> [Problem statement]:
Provide again, from the entries below, every line from the one containing "Lemma directory_keys_lowercase c" through the one containing "apply elem_of_list_to_map_2 in Hk.", exactly as written, and no other line.

(Dataset entries)
BEGIN

(** Every edge leaves the victim or an address whose expansion was started,
    and a node whose expansion was not started carries no termination
    reason and no kind among CEX, DEX and Mixer. *)
Definition unexpanded_are_bare (victim : string) (st : State) : Prop :=
  (forall u v,
     In (u, v) (AList.keys (DiGraph.edges (graph st))) ->
     u = victim \/ is_Some (address_visit_count st !! u))
  /\ (forall n node_data,
        DiGraph.node_data (graph st) n = Some node_data ->
        address_visit_count st !! n = None ->
        Node.termination_reason node_data = None
        /\ (Node.entity_type node_data = None
            \/ Node.entity_type node_data = Some "victim_wallet"
            \/ Node.entity_type node_data = Some "hacker_wallet")).



(** * Properties *)

(** ** The classifier *)

Lemma lower_ascii_idempotent (c : ascii) : lower_ascii (lower_ascii c) = lower_ascii c.
Proof.
  destruct c as [[] [] [] [] [] [] [] []]; reflexivity.
Qed.

Lemma lower_idempotent (s : string) : lower (lower s) = lower s.
Proof.
  induction s as [|c s IH]; simpl; [reflexivity|].
  now rewrite lower_ascii_idempotent, IH.
Qed.

Lemma directory_table_lowercase k e :
  In (k, e) directory_table -> lower k = k.
Proof.
  unfold directory_table. simpl.
  intros H.
  repeat (destruct H as [H|H]; [inversion H; subst; reflexivity|]).
  destruct H.
Qed.

Lemma directory_keys_lowercase c :
  directory_built c ->
  forall k e, known_addresses c !! k = Some e -> lower k = k.
Proof.
  induction 1 as [|c a et cf nm Hc IH]; intros k e Hk.
  - change ((list_to_map directory_table : gmap string _) !! k = Some e) in Hk.
    apply elem_of_list_to_map_2 in Hk.
    apply list_elem_of_In in Hk. eapply directory_table_lowercase; eauto.
  - simpl in Hk. destruct (decide (lower a = k)) as [<-|Hne].
    + apply lower_idempotent.
    + rewrite lookup_insert_ne in Hk by assumption. eauto.
Qed.

Lemma classify_address_lookup c address tc d t entity_type confidence name :
  known_addresses c !! lower address = Some (entity_type, confidence, name) ->
  classify_address c address tc d t = (entity_type, confidence, Some name).
Proof.
  intros H. unfold classify_address. now rewrite H.
Qed.

(** C9.  For every address present in the known-address directory (the
    startup table, possibly extended by [add_known_address]),
    [classify_address] returns exactly the directory's entity kind,
    confidence and friendly name, whatever the supplied [transaction_count],
    [daily_tx_count] and [times_seen_in_graph]: the directory lookup is the
    first rule and the first match wins. *)
Theorem classify_directory_precedence
    (c : AddressClassifier) (address entity_type name : string)
    (confidence : float) (transaction_count daily_tx_count times_seen : Z) :
  directory_built c ->
  known_addresses c !! address = Some (entity_type, confidence, name) ->
  classify_address c address transaction_count daily_tx_count times_seen
  = (entity_type, confidence, Some name).
Proof.
  intros Hc Hk.
  apply classify_address_lookup.
  now rewrite (directory_keys_lowercase c Hc _ _ Hk).
Qed.
(* ===== verification/_CoqProject ===== *)
-Q . S2P
Prelude.v
Mmu.v
Pmap.v
PmapInv.v
PmapOps.v
PmapDir.v
PmapBoot.v
MemInit.v
UserMem.v
PmapProps.v
Env.v
Sched.v
SchedFair.v
EnvFree.v
EnvInv.v
EnvAlloc.v
KDemo.v
Syscall.v
SyscallInv.v
EnvProps.v
SyscallProps.v
IpcProps.v
Console.v
Spinlock.v
Machine.v
Trap.v
UserAccess.v
TrapProps.v
DeviceProps.v
Div64.v
BlockCache.v
BlockImage.v
Fs.v
FsBitmap.v
FsFile.v
FsRw.v
FsTrunc.v
FsDir.v
FsCreate.v
FsTree.v
FsRemove.v
FsMount.v
FsDemo.v
FsProps.v
FsTreeProps.v
Serv.v
ServInv.v
ServProps.v
Malloc.v
MallocInv.v
MallocProps.v
Math.v
Str.v
PrintFmt.v
Print.v
Buddy.v
BuddyInv.v
BuddyProps.v
Pipe.v
Fork.v
ForkInv.v
ForkFinish.v
ForkProps.v
Inet.v
Chksum.v
Pbuf.v
PbufProps.v
LwipMem.v
LwipMemProps.v
PbufHeap.v
Thread.v
Itc.v
Timeouts.v
Format.v
FormatProps.v
(* ===== verification/Prelude.v ===== *)
(** * Toynix: a verification development

    Toynix is a small operating system for 32-bit x86: a kernel that offers environments
    (processes), address spaces and messages, and user-level servers above it, among them a
    file server and a network server built on the lwIP stack.  This library models the
    program, written in C under [src/], as functions of Rocq and proves what makes it
    correct.  The definitions keep the names of the source; constants are named after their
    macros.

    ** How C becomes Rocq

    Code that changes state is a function in the monad [M S A] below: a run on a state [S]
    returns ([Ret]), stops the system at a failed assertion ([Panic]), does what the
    language or the hardware leaves undefined, such as an access through a null pointer or
    outside an array ([Fault]), or gives the processor away and never returns ([Switch]).  A
    theorem that a call returns therefore also says that it neither panics nor faults.
    Machine integers are numbers in [Z]; [u8], [u16], [u32] and [s32] reduce to the width
    wherever an operation of the code may leave it.  Arrays and memory are functions from
    indices or addresses; pointers to elements of an array are indices, null is [None].
    Loops are recursive; where the recursion is not structural they have fuel, and running
    out of it is an outcome of its own, so that the theorems show that the fuel is enough.

    ** The parts and their files

    Memory ([kernel/pmap.c], [include/mmu.h], [include/memlayout.h]).  [Mmu] has the paging
    macros.  [Pmap] has the page array with its free list, the words of physical memory,
    the TLB, and [page_alloc], [page_free], [pgdir_walk], [page_insert], [page_lookup],
    [page_remove] and the rest; [UserMem] has [user_mem_check]; [MemInit] has [mem_init]
    and the five self-tests it runs.  [PmapInv] states the invariant [mm_inv]: the
    reference count of every page is the number of entries, tables and directories that
    refer to it, free pages are exactly those on the list, and tables are not shared.
    [PmapOps], [PmapDir] and [PmapBoot] show that every operation keeps it;
    [PmapProps] has the properties: [page_insert] and [page_remove] change exactly one
    entry of the address space, which is abstractly a partial map.

    Environments and the scheduler ([kernel/env.c], [kernel/sched.c], [kernel/vm.c]).
    [Env] and [Sched] have the environments, their life, loading of programs and
    [sched_yield].  [EnvFree], [EnvInv] and [EnvAlloc] show that creation and destruction
    keep the invariant [kinv] of the whole kernel, which ties address spaces to
    environments.  [EnvProps] and [SchedFair] have the properties: nothing is leaked by
    [env_free], and an environment that stays runnable is run.  The scheduler takes the
    runnable environment that has run least, the first one in circular order among equals.

    System calls and traps ([kernel/syscall.c], [kernel/trap.c]).  [Syscall] has the
    handlers, [Machine] and [Trap] the dispatcher and the trap entry over kernel and
    devices.  [SyscallInv] shows that the handlers keep [kinv] for all arguments;
    [SyscallProps], [IpcProps], [UserAccess] and [TrapProps] have their effects, error by
    error.  [KDemo] is a small running kernel on which the properties are exhibited.

    Devices and locks ([kernel/console.c], [kernel/e1000.c], [kernel/time.c],
    [kernel/spinlock.c]).  [Console] is a queue between interrupts and readers and a
    screen; [Machine] and [DeviceProps] have the card's descriptor rings; [Spinlock] has
    the interleaved steps of any number of processors, of which at most one holds the lock.

    File system ([fs/block_cache.c], [fs/ide.c], [fs/fs.c]).  [BlockCache] has the cache
    of disk blocks that page faults fill; [BlockImage] shows that it behaves as one flat
    array of bytes and gives the rules [iwp] for code above it.  [Fs] has the file system;
    [FsBitmap], [FsFile], [FsRw], [FsTrunc], [FsDir], [FsCreate], [FsTree], [FsRemove] and
    [FsMount] prove its operations against the image: the contents of a file as a function
    of the offset, a directory as a partial map of names, the volume as a tree in which no
    block belongs to two files.  [FsProps] and [FsTreeProps] have the properties, over the
    small disk of [FsDemo]: reading gives back what was written, an operation changes
    exactly the file it is for, and what [fs_sync] left on the disk is the file system but
    for blocks that were put into a hole and never written.
    [Format] is the program that makes the first volume ([fs/fsformat.c]); [FormatProps]
    shows that the server mounts what it wrote, finds it sound and finds the files in it.

    File server ([fs/serv.c]).  [Serv] has the table of open files and every request;
    [ServInv] and [ServProps] show that over any sequence of requests within the limits of
    [request_ok], which the code does not check itself, and of actions of clients on the
    shared pages the volume stays sound and open files stay in the tree.

    User library ([lib/]).  [Malloc], [MallocInv], [MallocProps]: the heap of a program,
    call by call on the list of its blocks and along any sequence of calls.
    [Math], [Buddy], [BuddyInv], [BuddyProps]: the buddy allocator, whose array of orders
    represents a tree of blocks.  [Str]: strings and memory blocks.  [PrintFmt], [Print]:
    formatted printing, up to the devices.  [Div64]: 64-bit division.  [Fork], [ForkInv],
    [ForkFinish], [ForkProps]: copy-on-write fork as a program over the handlers of
    [Syscall], from [sys_exofork] to the child that is ready to run.  [Pipe]: pipes, as interleaved steps of reader and writer.  [Thread], [Itc]: threads, and the
    semaphores and mailboxes between them.

    Network server ([net/lwip/]).  [Inet]: addresses and byte order.  [Chksum]: the three
    versions of the Internet checksum against the sum in one's complement, and checksums of
    chains.  [LwipMem], [LwipMemProps]: the heap.  [Pbuf], [PbufProps]: packet buffers and
    pools, with the heap as a parameter that has laws; [PbufHeap] puts the real heap there.
    [Timeouts] ([core/sys.c]): the lists of timeouts and the waits that run them off, over
    the semaphores and mailboxes of [Itc].

    ** What the theorems show

    Invariants: [mm_inv], [kinv], the sound volume, the heaps and the buddy tree are kept
    by every operation that changes them, for all arguments.  Refinement: address spaces
    are partial maps, the cache is an array, files are functions and directories maps,
    allocators hand out disjoint blocks, mailboxes, pipes and the console are queues,
    lists of differences are sets of timeouts with their due times.
    Functional behaviour: the result and the effect of each call on every branch.  Round
    trips: write and read, format and mount, print and parse, allocate and release.  Termination: every loop
    with fuel ends within it.  Liveness: environments and threads that are ready are run.
    Where the code does not do what it means to, a lemma shows the input on which it fails.

    ** Bounds and fuel

    [user_mem_fuel] is one more than the pages of an address space.  [loop] of [Prelude],
    with 2^32 rounds, serves the loops that count through an address space.  [cons_intr]
    has one round more than the device has characters, [tx_fuel] one for each frame of a
    message and one more.  The division loops have 64
    and 65 rounds, one per bit.  [bc_pgfault] has 4 rounds, one per nested fault that can
    occur.  Path walks are bounded by the length of the path, [read_name] by the page
    of the request.  [malloc] searches as many blocks as the heap has.  Strings and formats
    are bounded by their length, numbers by 64 digits; the nesting of formats by 2, since
    only an error code without a name starts one inside another.  Along a sequence of calls
    a quarter of the bytes of the heap is enough for [malloc] and for the words [realloc]
    copies.
    The buddy tree is at most 33 levels deep.  Walks along packet buffers are bounded by
    the number of allocated buffers, those of two chains by twice that, the walk of the
    network server's heap by the number of blocks that fit in it ([MEM_SIZE] over 24, plus
    2).  [sem_fuel] is 8 although a wait goes round at most three times between two
    switches.  The waits of [Timeouts] take one of their fuel for each timeout that runs
    off: the theorem about timers holds for every fuel, also of waits cut short, and two
    are enough for [sys_msleep].  Interleavings are lists of steps of any length.

    ** Assumptions

    The memory in which the formatter builds the directory entries is zero before it is
    written.  The clock of the threads is below 2^31 milliseconds in the theorems about
    mailboxes.
    A program's heap gets every page it asks for.  Threads do not free semaphores that
    others wait on in the theorems about timeouts.
    The memory that processors share is sequentially consistent.  Linker symbols and the
    sizes of structures the compiler chooses are parameters.  Functional extensionality is
    used in [BlockImage], [FsMount] and [FsProps] for images as functions.

    ** Not modelled

    Assembly ([kernel/trapentry.S], [boot/boot.S], context switches), hardware set-up
    ([kernel/mpconfig.c], [kernel/lapic.c], [kernel/pci.c], the boot loader), the kernel
    monitor and its symbol tables, which only print, and what the network card and the disk
    drive do by themselves: their answers are arguments.  What the kernel prints about
    itself ([cprintf]) is left out but for the text of the keyboard driver.  The counts of
    characters printed and the widths of fields are not cut to 32 bits, and the queues of
    threads, linked through the threads in the code, are lists.
    Of the network stack the protocols above packet buffers (TCP, UDP, DHCP, ARP,
    sockets) are left out: they are third-party code, most of it behind function pointers
    and timers, of which this port uses a part.  The thin wrappers of [lib/] around system
    calls and server requests and the demonstration programs of [user/] are left out.  *)

From stdpp Require Import base gmap list strings sorting.
From Stdlib Require Import ZArith Lia.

END

> [Answer box]:
Lemma directory_keys_lowercase c :
  directory_built c ->
  forall k e, known_addresses c !! k = Some e -> lower k = k.
Proof.
  induction 1 as [|c a et cf nm Hc IH]; intros k e Hk.
  - change ((list_to_map directory_table : gmap string _) !! k = Some e) in Hk.
    apply elem_of_list_to_map_2 in Hk.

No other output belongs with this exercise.